I'm sure many of you have been following the Penn State scandal with a heavy heart, as I have. I am a Penn State alumnus, class of 1997. My father went there (class of 1954) as did my grandfather (class of 1928). I have numerous friends and relatives attending there now.
|
Football team, 1927. From my grandfather's scrapbook. |
If you said that I should "bleed blue and white" well, you'd be wrong. I bleed like every other human being and this scandal has cut me to the core. I have cried for those boys every day, and I am doing it again right now...
I can't stop thinking about those poor children and how they must have gone home, got into their beds and cried. And nobody did anything to help them. They were so vulnerable and had no one to go to.

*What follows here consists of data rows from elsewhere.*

(** * Qbit City: authoritative game state and game loop

    A shallow embedding of [services/QbitCityGameStateManager.js] and
    [services/QbitCityGameLoop.js], and the properties of the simulation
    core proved over it.

    Conventions of the embedding.
    - JavaScript numbers that the code uses as integers (tile codes, grid
      indices, counters, millisecond timestamps, the state of the seeded
      generator) are [Z]; positions, sizes, speeds and simulated seconds are
      exact rationals [Q].  The seeded generator rounds as doubles do;
      elsewhere the rounding of IEEE doubles is not modelled, so a quantity
      that the code compares with a bound it reaches exactly in [Q] (the
      remaining life of a portal against 0) can cross that bound one tick
      earlier or later in the code than here.
    - [Math.sqrt] and [Math.hypot] are operations of the host ([JsHost]);
      every statement holds for any implementation of them.
    - [Math.random] and [Date.now] read an explicit environment ([Env]): a
      sequence of draws with a cursor, and a clock.
    - [io.to (room).emit (...)] is the [io] object handed to the game loop's
      constructor; it may throw.
    - An object mutated in place is a record passed in and returned, or the
      state of the monad [M]; an array is a list; a [Map] keyed by strings is
      a [gmap]; a [Map] whose iteration order matters is a list. *)

From Stdlib Require Import ZArith QArith Qround List String Lia Lqa.
From stdpp Require Import gmap strings list sorting.

Open Scope Z_scope.

(** ** Constants shared by the two services *)

Definition TILE_SIZE : Z := 64.
Definition MAP_WIDTH : Z := 50.
Definition MAP_HEIGHT : Z := 50.
Definition BASE_PLAYER_SPEED : Q := 300.
Definition BASE_ENEMY_SPEED : Q := 250.
Definition IMMUNITY_DURATION : Q := 10.
Definition COLLECTIBLES_START_TIME : Q := 30.
Definition COINS_FOR_IMMUNITY : Z := 5.
Definition MAX_IMMUNITY_INVENTORY : Z := 3.
(** * Samsung Health extractor: name cleaning, source catalog and merge engine

    A shallow embedding of [samsung_health_extractor.py] (the polars
    program) and of the parts of [reedit.py] (the earlier pandas script)
    that differ from it, together with the properties of the
    specification that were checked against them.

    Conventions.
    - File names are ASCII strings ([string] is a list of bytes); the
      Python [str] operations used by the code are transcribed in
      [Module Py].  The character classes of [\d] and of [str.strip]
      are transcribed for ASCII text; a property that depends on one of
      them is stated for ASCII strings ([Text.is_ascii]).
    - A [dict] read with [.get(key, default)] is a record whose optional
      fields are [option]s; [rename_columns] is a [gmap string string];
      the ignore and enabled sets are [gset string].
    - What the code obtains from the file system or from the data-frame
      library is a parameter of the section it is used in: reading a
      CSV file, parsing one timestamp string, the outer join, and the
      output steps that follow the emptiness test.  An exception is
      [None]. *)

From Stdlib Require Import ZArith String Ascii List Lia Bool Sorting.Sorted Sorting.Permutation.
From stdpp Require Import gmap strings list fin_maps.

Open Scope string_scope.

(* ===================================================================== *)
(** ** Python string operations used by the code *)
(* ===================================================================== *)

Module Py.

(** [s[n:]] *)
Fixpoint drop (n : nat) (s : string) : string :=
  match n, s with
  | O, _ => s
  | S _, EmptyString => EmptyString
  | S k, String _ s' => drop k s'
  end.

(** [s[:n]] *)
Fixpoint take (n : nat) (s : string) : string :=
  match n, s with
  | O, _ => EmptyString
  | S _, EmptyString => EmptyString
  | S k, String c s' => String c (take k s')
  end.

(** [s.find(sub)]: the index of the first occurrence, [None] for [-1]. *)
Fixpoint find (sub s : string) : option nat :=
  if String.prefix sub s then Some 0
  else match s with
       | EmptyString => None
       | String _ s' => option_map S (find sub s')
       end.

(** [s.replace(old, new)] for a non-empty [old]: the string is scanned
    from the left; at every position where [old] starts, [new] is
    emitted and the scan resumes after the occurrence.  [skip] counts the
    characters of the current occurrence still to be passed over. *)
Fixpoint replace_from (old new : string) (skip : nat) (s : string) : string :=
  match s with
  | EmptyString => EmptyString
  | String c s' =>
      match skip with
      | S k => replace_from old new k s'
      | O =>
          if String.prefix old s
          then new ++ replace_from old new (String.length old - 1) s'
          else String c (replace_from old new 0 s')
      end
  end.

Definition replace (old new s : string) : string := replace_from old new 0 s.

(** Removal of the longest suffix whose characters all satisfy [P];
    [s.rstrip(chars)] is [rstrip_while (fun c => c in chars) s]. *)
Fixpoint rstrip_while (P : ascii -> bool) (s : string) : string :=
  match s with
  | EmptyString => EmptyString
  | String c s' =>
      match rstrip_while P s' with
      | EmptyString => if P c then EmptyString else String c EmptyString
      | t => String c t
      end
  end.

(** [\d] on an ASCII character.  On a [str] the class also holds the
    decimal digits of other scripts, which an ASCII name does not
    contain. *)
Definition is_digit (c : ascii) : bool :=
  let n := nat_of_ascii c in (48 <=? n)%nat && (n <=? 57)%nat.

Definition newline : ascii := "010"%char.

(** [Some body] when [s = body ++ "\n"]. *)
Fixpoint chop_newline (s : string) : option string :=
  match s with
  | EmptyString => None
  | String c EmptyString =>
      if Ascii.eqb c newline then Some EmptyString else None
  | String c s' => option_map (String c) (chop_newline s')
  end.

(** [re.sub(r"\d+$", "", s)].  Without [re.MULTILINE], [$] matches at
    the end of the string and just before a newline that ends it, so the
    digits removed are the run that ends the string or, when the string
    ends with a newline, the run just before that newline. *)
Definition re_sub_trailing_digits (s : string) : string :=
  match chop_newline s with
  | Some body => rstrip_while is_digit body ++ String newline EmptyString
  | None => rstrip_while is_digit s
  end.

(** [s.split(sep)] for a one-character separator: never the empty list. *)
Fixpoint split (sep : ascii) (s : string) : list string :=
  match s with
  | EmptyString => [EmptyString]
  | String c s' =>
      if Ascii.eqb c sep then EmptyString :: split sep s'
      else match split sep s' with
           | p :: ps => String c p :: ps
           | [] => [String c EmptyString]
           end
  end.

(** [sep.join(parts)] *)
Definition join (sep : string) (parts : list string) : string :=
  String.concat sep parts.

(** Number of occurrences of the character [c] in [s]. *)
Fixpoint count_char (c : ascii) (s : string) : nat :=
  match s with
  | EmptyString => 0
  | String d s' => (if Ascii.eqb d c then 1 else 0) + count_char c s'
  end.

End Py.

(* ===================================================================== *)
(** ** NameNormalizer: [clean_csv_name] *)
(* ===================================================================== *)

(** [clean_csv_name] of samsung_health_extractor.py (lines 129-155);
    [_clean_csv_name] of reedit.py (lines 201-222) is the same text. *)
Definition clean_csv_name (name : string) : string :=
  (* name.replace(".csv", "") *)
  let name_without_ext := Py.replace ".csv" "" name in
  (* health_index = name_without_ext.find("health") *)
  let name_without_ext :=
    match Py.find "health" name_without_ext with
    | Some health_index => Py.drop (health_index + 6) name_without_ext
    | None => name_without_ext
    end in
  (* re.sub(r"\d+$", "", name_without_ext) *)
  let cleaned_name := Py.re_sub_trailing_digits name_without_ext in
  (* cleaned_name.rstrip("._") *)
  Py.rstrip_while (fun c => Ascii.eqb c "."%char || Ascii.eqb c "_"%char) cleaned_name.

(** The first step as the specification words it: only the first
    occurrence of [old] is removed. *)
Definition remove_first_occurrence (old s : string) : string :=
  match Py.find old s with
  | Some i => Py.take i s ++ Py.drop (i + String.length old) s
  | None => s
  end.

(* ===================================================================== *)
(** ** Data frames *)
(* ===================================================================== *)

(** The column types the code distinguishes.  [Datetime] carries its
    time unit: [from_epoch(..., time_unit="ms")] yields milliseconds,
    [str.to_datetime()] microseconds, pandas nanoseconds. *)
Inductive TimeUnit := Ms | Us | Ns.

Inductive DType :=
  | Int64 | Int32 | Float64 | Float32
  | Utf8 | Boolean | Date | Datetime (u : TimeUnit).

(** A cell value.  A numeric cell is represented by the integer the
    epoch conversion reads from it; [VDate] counts days and [VDatetime]
    counts time units since 1970-01-01. *)
Inductive Value :=
  | VNum (z : Z)
  | VStr (s : string)
  | VBool (b : bool)
  | VDate (days : Z)
  | VDatetime (t : Z).

(** A null cell is [None]. *)
Record Series := mkSeries { dtype : DType; cells : list (option Value) }.

(** Ordered columns; the library keeps the names distinct. *)
Definition DataFrame := list (string * Series).

#[global] Instance TimeUnit_eq_dec : EqDecision TimeUnit.
Proof. solve_decision. Defined.
#[global] Instance DType_eq_dec : EqDecision DType.
Proof. solve_decision. Defined.
#[global] Instance Value_eq_dec : EqDecision Value.
Proof. solve_decision. Defined.
#[global] Instance Series_eq_dec : EqDecision Series.
Proof. solve_decision. Defined.

Module Frame.

(** [df.columns] *)
Definition columns (df : DataFrame) : list string := map fst df.

(** [df.height], [len(df)] *)
Definition height (df : DataFrame) : nat :=
  match df with
  | [] => 0
  | (_, s) :: _ => length (cells s)
  end.

(** [df.width] *)
Definition width (df : DataFrame) : nat := length df.

(** polars [df.is_empty()]: no rows. *)
Definition is_empty (df : DataFrame) : bool := Nat.eqb (height df) 0.

(** pandas [df.empty]: some axis has length 0. *)
Definition pandas_empty (df : DataFrame) : bool :=
  Nat.eqb (height df) 0 || Nat.eqb (width df) 0.

(** [col in df.columns] *)
Definition has_column (name : string) (df : DataFrame) : bool :=
  bool_decide (name ∈ columns df).

(** [df[name]]; [None] when there is no such column. *)
Fixpoint get_column (name : string) (df : DataFrame) : option Series :=
  match df with
  | [] => None
  | (n, s) :: df' => if String.eqb n name then Some s else get_column name df'
  end.

(** [df.select(names)]: the named columns in the order given; raises
    on an unknown or a repeated name. *)
Definition select (names : list string) (df : DataFrame) : option DataFrame :=
  if bool_decide (NoDup names)
  then mapM (fun n => pair n <$> get_column n df) names
  else None.

(** [df.with_columns(s.alias(name))]: replaces the column of that name
    in place, or appends a new last column. *)
Fixpoint with_column (name : string) (s : Series) (df : DataFrame) : DataFrame :=
  match df with
  | [] => [(name, s)]
  | (n, s0) :: df' =>
      if String.eqb n name then (n, s) :: df' else (n, s0) :: with_column name s df'
  end.

(** [df.rename(mapping)]: all names change at once; raises when a key
    of the mapping is not a column or when two columns end up with one
    name. *)
Definition rename (mapping : gmap string string) (df : DataFrame) : option DataFrame :=
  if bool_decide (dom mapping ⊆ list_to_set (columns df)) then
    let df' := map (fun '(n, s) => (default n (mapping !! n), s)) df in
    if bool_decide (NoDup (columns df')) then Some df' else None
  else None.

(** pandas [df.rename(columns=mapping)]: names that are not columns are
    ignored and repeated names are allowed. *)
Definition pandas_rename (mapping : gmap string string) (df : DataFrame) : DataFrame :=
  map (fun '(n, s) => (default n (mapping !! n), s)) df.

(** [dtype in [pl.Int64, pl.Int32, pl.Float64, pl.Float32]] *)
Definition is_numeric (t : DType) : bool :=
  match t with
  | Int64 | Int32 | Float64 | Float32 => true
  | _ => false
  end.

(** [pl.from_epoch(col, time_unit="ms")] on a numeric column. *)
Definition from_epoch_ms (s : Series) : Series :=
  mkSeries (Datetime Ms)
    (map (fun c => match c with
                   | Some (VNum z) => Some (VDatetime z)
                   | _ => None
                   end) (cells s)).

Definition units_per_day (u : TimeUnit) : Z :=
  match u with
  | Ms => 86400000
  | Us => 86400000000
  | Ns => 86400000000000
  end%Z.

If there is any comfort to be gained from all of this, it is that so many of us in the Penn State community are outraged and hopefully would have done the right thing if we saw that little boy getting raped. Going forward I think the best way to heal is to do whatever we can do to give children a save place to go and a responsible adult to talk to. If only these kids had had someone to confide in, I want to believe that this abuse would have been stopped long ago.
|
My grandparents near center of campus. Caption reads, "Still love each other, April '27" |
We also need to reevaluate our priorities when it comes to college athletics. I love sports, and football is at the top of the list. I played in the Blue Band; I was on that field in front of 100,000 rabid fans. I participated in that game day spectacle that will occur again tomorrow. I received all expenses-paid trips to the Rose Bowl and other privileges. But if this situation is what comes out of blind allegiance to sports at the expense of humanity, then count me out. Modern college athletics have become a different beast entirely than for what they were originally intended.
When money and prestige drive a program and a school instead of the well-being of its people we have gone down the wrong path. What ever happened to the days when "student athlete" meant something- that you were a student first, not just auditioning for TV ratings and the NFL? At Penn State, we always paid lip service to that ideal, that Joe Paterno made sure his players did well in class and graduated. But they were always football players first and foremost, and that is what has led to his downfall.
We need to return to that notion of athletics as a secondary facet of a well-rounded education. We need to stop treating kids as money-makers and start valuing them as individuals. We need to stop rewarding mediocre classroom performance with athletic scholarships at all levels. Don't give me the argument that Joe Schmo would never have gotten into Penn State except for his athletic prowess- we should be investing that athletic budget into helping him get good grades on his homework instead of excusing him to go to high school football practice.
Look at the way the service academies do it- no one gets in purely on athletics. They have to be accepted on their academic merit first. Somehow they manage to produce a decent, competitive football team and at the same time don't lose focus on the "student" part of the "student-athlete". I'm not saying that everyone can or should adopt the rest of the service academy standards, but it seems to me that they do keep the focus off the field, where it should be.
|
Student Pep rally, 1927. Near West Hall dorms. From my grandfather's scrapbook. |
Way back in my grandfather's day, this was the case at Penn State. Football was just one part of the overall academic experience. Sure, students played and went to the games, but no one expected the football team to subsidize the rest of the school and no one was using college football as a springboard to the NFL. Back when "the New Beaver Field" was built (in 1909, near Rec Hall) it held 30,000 people. It was central to the campus and not isolated. Football players were definitely BMOCs, but were still expected to show up to class and graduate on time, with an education they could use.
|
1925 football tickets for the "New Beaver Field". Unused, as they all should be tomorrow. |
We need to get back to those days of small-time athletics, where the emphasis is placed on building a strong mind and a strong body, and a strong school. We need to return to college football as a pastime, not a means to an end. Strip Penn State of all its NCAA scholarships, put the football team back on par with the girls' tennis team and let the academics be first and foremost. Cancel the rest of the season and the next one as well. Let's get some perspective on who we are as Penn Staters and what we should be doing to be the best people we can be. Let those 10 year old boys that will live in our memories forever have the justice they deserve and a lasting legacy of humanity at Penn State instead of just going about "business as usual".